This article is 17 years old. Images might not display.
This morning the Australian newspaper reported that traditional owners met with Woodside chief executive Don Voelte and other senior management in Perth last week.
The land council is negotiating with Japanese government-owned gas producer Inpex, which plans to build a liquefied natural gas plant on the Maret Islands.
The Woodside meeting, which the Australian reported was instigated by the KLC, was the first time the two parties have met since the land council told the company it would not be allowed to locate industrial development on the Kimberley coast two years ago.
The newspaper quoted KLC executive director Wayne Bergmann as saying the aim of the meeting was to reopen talks with the traditional owners at One Arm Point, north of Broome – one of several sites suggested as possible locations for an onshore plant to process the Browse Basin gas reserves, 200km off the Kimberley coast.

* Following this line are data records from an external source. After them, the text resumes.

(** * pystruct/plot_learning.py: curve selection and alignment

    A shallow embedding of [plot_learning] and of the batch driver [main]
    of [pystruct/plot_learning.py], and the properties of the optimisation
    curves they hand to the plotting backend.

    Conventions of the embedding.
    - Python numbers (the [int]s of [np.arange], the [float]s of the logged
      curves) are exact rationals, [Qc]; [/ 60.] is rational division.
    - A learner object is a record of optional attributes: [hasattr] is a
      test on [Some], reading a missing attribute raises [AttributeError].
    - Calls on matplotlib Axes objects are recorded, in order, in a trace of
      events; an exception ends the run and keeps the events emitted so far.
      Text written to stdout by [print] is not recorded, but the arguments
      of [print] are evaluated, since they can raise. *)

From Stdlib Require Import List String Ascii Bool Arith ZArith Lia.
From Stdlib Require Import QArith Qcanon.
Import ListNotations.

Local Open Scope string_scope.
Local Open Scope list_scope.
Local Open Scope nat_scope.

(** ** Values *)

Definition num : Type := Qc.

Definition of_Z (z : Z) : num := Q2Qc (inject_Z z).
Definition of_nat (n : nat) : num := of_Z (Z.of_nat n).

(** The fraction [n / d], in lowest terms. *)
Definition frac (n : Z) (d : positive) : num := Q2Qc (n # d).

(** Exceptions raised by the interpreter, numpy and matplotlib. *)
Inductive exn : Type :=
| AttributeError (attr : string)
| IndexError
| ValueError
| TypeError.

(** The x-axis is either a Python list (a logged attribute may be one) or a
    numpy array; the two differ under boolean-mask indexing. *)
Inductive pyseq : Type :=
| PyList (xs : list num)
| NdArray (xs : list num).

Definition items (s : pyseq) : list num :=
  match s with PyList xs | NdArray xs => xs end.

(** The learner object, with the attributes [plot_learning] probes. *)
#[warnings="-register-all"]
Inductive learner : Type := Learner {
  iterations_ : option pyseq;
  dual_objective_curve_ : option (list num);
  primal_objective_curve_ : option (list num);
  loss_curve_ : option (list num);
  show_loss_every : option Z;
  timestamps_ : option (list num);
  cached_constraint_ : option (list bool);
  base_ssvm : option learner
}.

(** What the [axes] argument and the elements of an axes list can be: one
    Axes object (identified by its panel number), or an array of them, as
    [plt.subplots(1, n)] returns for [n > 1]. *)
Inductive pyobj : Type :=
| Axes (panel : nat)
| AxesArray (panels : list nat).

Inductive axes_arg : Type :=
| AxesNone
| AxesList (l : list pyobj)
| AxesObj (o : pyobj).

(** Calls on an Axes object. [Plot x y fmt label] is [ax.plot(x, y, fmt,
    label=label)]. *)
Inductive call : Type :=
| SetXLabel (s : string)
| SetTitle (s : string)
| SetYScale (s : string)
| Plot (x y : list num) (fmt : option string) (label : option string)
| Legend (loc : string).

Definition event : Type := (nat * call)%type.

(** ** The monad: a trace of events and a result or an exception *)

Definition M (A : Type) : Type := (list event * (exn + A))%type.

Definition ret {A} (a : A) : M A := ([], inr a).
Definition raise {A} (e : exn) : M A := ([], inl e).
Definition emit (ev : event) : M unit := ([ev], inr tt).

Definition bind {A B} (m : M A) (f : A -> M B) : M B :=
  match m with
  | (t, inl e) => (t, inl e)
  | (t, inr a) => let (t', r) := f a in (t ++ t', r)
  end.

(** [try: m except: h] with a bare [except]. *)
Definition try_except {A} (m : M A) (h : M A) : M A :=
  match m with
  | (t, inl _) => let (t', r) := h in (t ++ t', r)
  | (t, inr a) => (t, inr a)
  end.

Notation "x <- m ;; k" := (bind m (fun x => k))
  (at level 61, m at next level, right associativity).
Notation "m ;;; k" := (bind m (fun _ => k))
  (at level 61, right associativity).

Definition trace {A} (m : M A) : list event := fst m.
Definition outcome {A} (m : M A) : exn + A := snd m.

Definition fails {A} (m : M A) : Prop := exists e, outcome m = inl e.
Definition succeeds {A} (m : M A) : Prop := exists a, outcome m = inr a.

(** ** numpy and the interpreter *)

(** [getattr]: reading an attribute that may be missing. *)
Definition getattr {A} (name : string) (v : option A) : M A :=
  match v with
  | Some a => ret a
  | None => raise (AttributeError name)
  end.

Definition hasattr {A} (v : option A) : bool :=
  match v with Some _ => true | None => false end.

(** [np.arange(n)] *)
Definition arange (n : nat) : list num := map of_nat (seq 0 n).

(** [xs[-1]] *)
Definition last_item (xs : list num) : M num :=
  match rev xs with
  | [] => raise IndexError
  | x :: _ => ret x
  end.

Definition num_max (a b : num) : num := if Qle_bool a b then b else a.

(** [np.max(xs)]: a [ValueError] on an empty sequence. *)
Definition np_max (xs : list num) : M num :=
  match xs with
  | [] => raise ValueError
  | x :: xs' => ret (fold_left num_max xs' x)
  end.

(** [np.any(flags)] *)
Definition np_any (flags : list bool) : bool := existsb (fun b => b) flags.

(** [~np.array(flags)] *)
Definition invert (flags : list bool) : list bool := map negb flags.

(** Every [k]-th element, starting with the one [i] steps ahead. *)
Fixpoint take_every {A} (k i : nat) (xs : list A) : list A :=
  match xs with
  | [] => []
  | x :: xs' =>
      match i with
      | O => x :: take_every k (k - 1) xs'
      | S i' => take_every k i' xs'
      end
  end.

(** [xs[::k]]: a zero step is a [ValueError], a negative one walks back
    from the last element. *)
Definition stride {A} (k : Z) (xs : list A) : M (list A) :=
  match k with
  | Z0 => raise ValueError
  | Zpos p => ret (take_every (Pos.to_nat p) 0 xs)
  | Zneg p => ret (take_every (Pos.to_nat p) 0 (rev xs))
  end.

Definition stride_seq (k : Z) (s : pyseq) : M pyseq :=
  match s with
  | PyList xs => xs' <- stride k xs ;; ret (PyList xs')
  | NdArray xs => xs' <- stride k xs ;; ret (NdArray xs')
  end.

(** The elements of [xs] at which [mask] is true. *)
Fixpoint compress {A} (mask : list bool) (xs : list A) : list A :=
  match mask, xs with
  | b :: mask', x :: xs' =>
      if b then x :: compress mask' xs' else compress mask' xs'
  | _, _ => []
  end.

(** [arr[mask]] for a numpy array [arr] and a boolean array [mask]: the
    lengths must agree. *)
Definition mask_index {A} (mask : list bool) (xs : list A) : M (list A) :=
  if Nat.eqb (List.length mask) (List.length xs) then ret (compress mask xs)
  else raise IndexError.

(** [s[mask]]: a Python list cannot be indexed by an array. *)
Definition mask_index_seq (mask : list bool) (s : pyseq) : M (list num) :=
  match s with
  | PyList _ => raise TypeError
  | NdArray xs => mask_index mask xs
  end.

(** [s[:-7]] *)
Definition drop_last7 (s : string) : string :=
  substring 0 (String.length s - 7) s.

(** ** matplotlib *)

(** [plt.subplots(1, n)]: one Axes for [n = 1], an array of Axes otherwise. *)
Definition subplots (n : nat) : pyobj :=
  if Nat.eqb n 1 then Axes 0 else AxesArray (seq 0 n).

(** [axes[i].method]: the index must be in range and the element must be an
    Axes object for the method to be found. *)
Definition axes_method (axes : list pyobj) (i : nat) (method : string) : M nat :=
  match nth_error axes i with
  | None => raise IndexError
  | Some (Axes p) => ret p
  | Some (AxesArray _) => raise (AttributeError method)
  end.

(** [ax.plot(x, y, fmt, label=label)]: x and y must have the same length. *)
Definition plot (ax : nat) (x y : list num) (fmt label : option string) : M unit :=
  if Nat.eqb (List.length x) (List.length y) then emit (ax, Plot x y fmt label)
  else raise ValueError.

(** [ax.plot(y)]: y against its indices. *)
Definition plot_y (ax : nat) (y : list num) : M unit :=
  emit (ax, Plot (arange (List.length y)) y None None).

(** ** plot_learning *)

(** Lines 67-68: one level of unwrapping. *)
Definition unwrap (ssvm : learner) : learner :=
  match base_ssvm ssvm with
  | Some inner => inner
  | None => ssvm
  end.

(** Lines 70-78: the iteration axis, and the report of the last objective
    value when the axis is synthesised. *)
Definition iteration_axis (ssvm : learner) : M pyseq :=
  match iterations_ ssvm with
  | Some its => ret its
  | None =>
      match dual_objective_curve_ ssvm with
      | Some dual =>
          let iterations := NdArray (arange (List.length dual)) in
          last_item dual ;;;
          ret iterations
      | None =>
          primal <- getattr "primal_objective_curve_" (primal_objective_curve_ ssvm) ;;
          let iterations := NdArray (arange (List.length primal)) in
          last_item primal ;;;
          ret iterations
      end
  end.

(** Lines 81-85: the inference mask, absent unless some constraint was
    cached. *)
Definition inference_run (ssvm : learner) : option (list bool) :=
  match cached_constraint_ ssvm with
  | Some flags => if np_any flags then Some (invert flags) else None
  | None => None
  end.

(** Lines 86-89. *)
Definition n_plots (ssvm : learner) : nat :=
  if hasattr (loss_curve_ ssvm) then 2 else 1.

(** Lines 90-93: the list of axes to draw on. *)
Definition resolve_axes (axes : axes_arg) (n : nat) : list pyobj :=
  match axes with
  | AxesNone => [subplots n]
  | AxesList l => l
  | AxesObj o => [o]
  end.

Definition time_label (time : bool) : string :=
  if time then "training time (min)" else "Passes through training data".

(** Lines 96-97: wall-clock minutes, the start marker dropped. *)
Definition minutes (timestamps : list num) : list num :=
  map (fun t => (t / of_Z 60)%Qc) (tl timestamps).

(** Lines 95-101: the shared x-axis and the label of the objective panel. *)
Definition x_axis (ssvm : learner) (time : bool) (iterations : pyseq)
    (axes : list pyobj) : M pyseq :=
  if time then
    timestamps <- getattr "timestamps_" (timestamps_ ssvm) ;;
    let inds := NdArray (minutes timestamps) in
    ax <- axes_method axes 0 "set_xlabel" ;;
    emit (ax, SetXLabel "training time (min)") ;;;
    ret inds
  else
    ax <- axes_method axes 0 "set_xlabel" ;;
    emit (ax, SetXLabel "Passes through training data") ;;;
    ret iterations.

(** Lines 104-106: the dual objective, dashed, on a log scale. *)
Definition plot_dual (ssvm : learner) (ax : nat) (prefix : string)
    (inds : pyseq) : M unit :=
  match dual_objective_curve_ ssvm with
  | Some dual =>
      plot ax (items inds) dual (Some "--") (Some (prefix ++ "dual objective")%string) ;;;
      emit (ax, SetYScale "log")
  | None => ret tt
  end.

(** Lines 109-110: the label of the primal curve. *)
Definition primal_label (prefix : string) (mask : option (list bool)) : string :=
  match mask with
  | Some _ => (prefix ++ "cached primal objective")%string
  | None => (prefix ++ "primal objective")%string
  end.

(** Lines 107-110: the primal objective, as a solid line. *)
Definition plot_primal (ssvm : learner) (ax : nat) (prefix : string)
    (inds : pyseq) (mask : option (list bool)) : M unit :=
  match primal_objective_curve_ ssvm with
  | Some primal =>
      plot ax (items inds) primal None (Some (primal_label prefix mask))
  | None => ret tt
  end.

(** Line 112: the mask cut to the length of the dual curve. *)
Definition truncate_mask (ssvm : learner) (mask : list bool) : M (list bool) :=
  dual <- getattr "dual_objective_curve_" (dual_objective_curve_ ssvm) ;;
  ret (firstn (List.length dual) mask).

(** Lines 111-115: markers at the steps where inference was run. *)
Definition plot_inference_runs (ssvm : learner) (ax : nat) (prefix : string)
    (inds : pyseq) (mask : option (list bool)) : M unit :=
  match mask with
  | Some run =>
      run' <- truncate_mask ssvm run ;;
      x <- mask_index_seq run' inds ;;
      primal <- getattr "primal_objective_curve_" (primal_objective_curve_ ssvm) ;;
      y <- mask_index run' primal ;;
      plot ax x y (Some "o") (Some (prefix ++ "primal")%string)
  | None => ret tt
  end.

(** Lines 123-126: the training error against the subsampled x-axis, or
    against its own indices when that call raises. *)
Definition plot_loss (ssvm : learner) (ax : nat) (inds : pyseq) : M unit :=
  try_except
    (k <- getattr "show_loss_every" (show_loss_every ssvm) ;;
     x <- stride_seq k inds ;;
     loss <- getattr "loss_curve_" (loss_curve_ ssvm) ;;
     plot ax (items x) loss None None)
    (loss <- getattr "loss_curve_" (loss_curve_ ssvm) ;;
     plot_y ax loss).

(** Lines 117-129: the error panel. *)
Definition error_panel (ssvm : learner) (time : bool) (n : nat)
    (axes : list pyobj) (inds : pyseq) : M unit :=
  if Nat.eqb n 2 then
    ax <- axes_method axes 1 "set_xlabel" ;;
    emit (ax, SetXLabel (time_label time)) ;;;
    plot_loss ssvm ax inds ;;;
    emit (ax, SetTitle "Training Error") ;;;
    emit (ax, SetYScale "log")
  else ret tt.

(** Lines 103-116: the objective panel. *)
Definition objective_panel (ssvm : learner) (ax : nat) (prefix : string)
    (inds : pyseq) (mask : option (list bool)) : M unit :=
  emit (ax, SetTitle "Objective") ;;;
  plot_dual ssvm ax prefix inds ;;;
  plot_primal ssvm ax prefix inds mask ;;;
  plot_inference_runs ssvm ax prefix inds mask ;;;
  emit (ax, Legend "best").

Definition plot_learning (ssvm0 : learner) (time : bool) (axes0 : axes_arg)
    (prefix : string) : M (list pyobj) :=
  let ssvm := unwrap ssvm0 in
  iterations <- iteration_axis ssvm ;;
  np_max (items iterations) ;;;
  let mask := inference_run ssvm in
  let n := n_plots ssvm in
  let axes := resolve_axes axes0 n in
  inds <- x_axis ssvm time iterations axes ;;
  ax <- axes_method axes 0 "set_title" ;;
  objective_panel ssvm ax prefix inds mask ;;;
  error_panel ssvm time n axes inds ;;;
  ret axes.

(** ** main *)

(** Lines 27-30: the number of panels of the batch. *)
Definition main_n_plots (ssvms : list learner) : nat :=
  if existsb (fun ssvm => hasattr (loss_curve_ ssvm)) ssvms then 2 else 1.

(** Lines 33-35. *)
Definition legend_prefix (n_ssvms : nat) (file_name : string) : string :=
  if Nat.ltb 1 n_ssvms then (drop_last7 file_name ++ " ")%string else "".
Lemma mkdir_parents_frame fs shared name rest fs' other q :
  mkdir_parents fs (shared ++ name :: rest) = Ok fs' -> other <> name ->
  get fs' (shared ++ other :: q) = get fs (shared ++ other :: q).
Proof.
  revert fs fs'. induction shared as [|a shared IH]; intros fs fs';
    destruct fs as [d|m]; cbn [app mkdir_parents]; try discriminate.
  - destruct (mkdir_parents _ rest) as [child'|e]; cbn [bind]; [|discriminate].
    intros [= <-] Hne. cbn [get]. rewrite lookup_insert_ne by congruence. reflexivity.
  - destruct (mkdir_parents _ (shared ++ name :: rest)) as [child'|e] eqn:Hchild;
      cbn [bind]; [|discriminate].
    intros [= <-] Hne. cbn [get]. rewrite lookup_insert_eq.
    rewrite (IH _ _ Hchild Hne).
    destruct (m !! a) as [n|]; [reflexivity|].
    destruct shared; apply get_empty_dir.
Qed.

Lemma put_in_frame fs shared name rest entry x fs' other q :
  put_in fs (shared ++ name :: rest) entry x = Some fs' -> other <> name ->
  get fs' (shared ++ other :: q) = get fs (shared ++ other :: q).
Proof.
  revert fs fs'. induction shared as [|a shared IH]; intros fs fs';
    destruct fs as [d|m]; cbn [app put_in]; try discriminate.
  - destruct (m !! name) as [child|]; [|discriminate].
    destruct (put_in child rest entry x) as [child'|]; [|discriminate].
    intros [= <-] Hne. cbn [get]. rewrite lookup_insert_ne by congruence. reflexivity.
  - destruct (m !! a) as [child|] eqn:Ha; [|discriminate].
    destruct (put_in child (shared ++ name :: rest) entry x) as [child'|] eqn:Hput;
      [|discriminate].
    intros [= <-] Hne. cbn [get]. rewrite lookup_insert_eq, Ha.
    apply (IH _ _ Hput Hne).
Qed.

Lemma copy_item_frame src dst name fs q :
  branches_off dst q ->
  get (snd (copy_item src dst name fs)) q = get fs q.
Proof.
  intros (shared & nm & rest & other & q' & -> & -> & Hne).
  assert (Htree : forall item,
    get (snd (copytree item (shared ++ nm :: rest) name fs)) (shared ++ other :: q')
    = get fs (shared ++ other :: q')).
  { intros item. unfold copytree.
    destruct (mkdir_parents fs ((shared ++ nm :: rest) ++ [name])) as [fs1|e] eqn:Hmk;
      [|reflexivity].
    rewrite <- app_assoc, <- app_comm_cons in Hmk.
    pose proof (mkdir_parents_frame _ _ _ _ _ _ q' Hmk Hne) as H1.
    destruct (put_in fs1 (shared ++ nm :: rest) name item) as [fs2|] eqn:Hput;
      cbn [snd]; [|exact H1].
    rewrite (put_in_frame _ _ _ _ _ _ _ _ q' Hput Hne). exact H1. }
  assert (Hfile : forall item,
    get (snd (copy2 item (shared ++ nm :: rest) name fs)) (shared ++ other :: q')
    = get fs (shared ++ other :: q')).
  { intros item. unfold copy2.
    destruct (put_in fs (shared ++ nm :: rest) name item) as [fs2|] eqn:Hput;
      cbn [snd]; [|reflexivity].
    apply (put_in_frame _ _ _ _ _ _ _ _ q' Hput Hne). }
  unfold copy_item.
  destruct (get fs (src ++ [name])) as [[data|entries]|];
    destruct (exists_ fs ((shared ++ nm :: rest) ++ [name])); try reflexivity.
  - apply Hfile.
  - apply Htree.
Qed.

Woodside is also considering building the processing plant offshore at Scott Reef or piping the gas to the Burrup Peninsula, the site of the North West Shelf LNG project and Pluto gas project, now under construction.
In related news, World Wildlife Fund, Australian Conservation Foundation and Environs Kimberley have signed a joint agreement with the KLC acknowledging significant potential for beneficial outcomes for traditional owners from LNG and associated development.
But the agreement stipulated that cultural and environmental protection should be paramount in industrial growth along the Kimberley coast.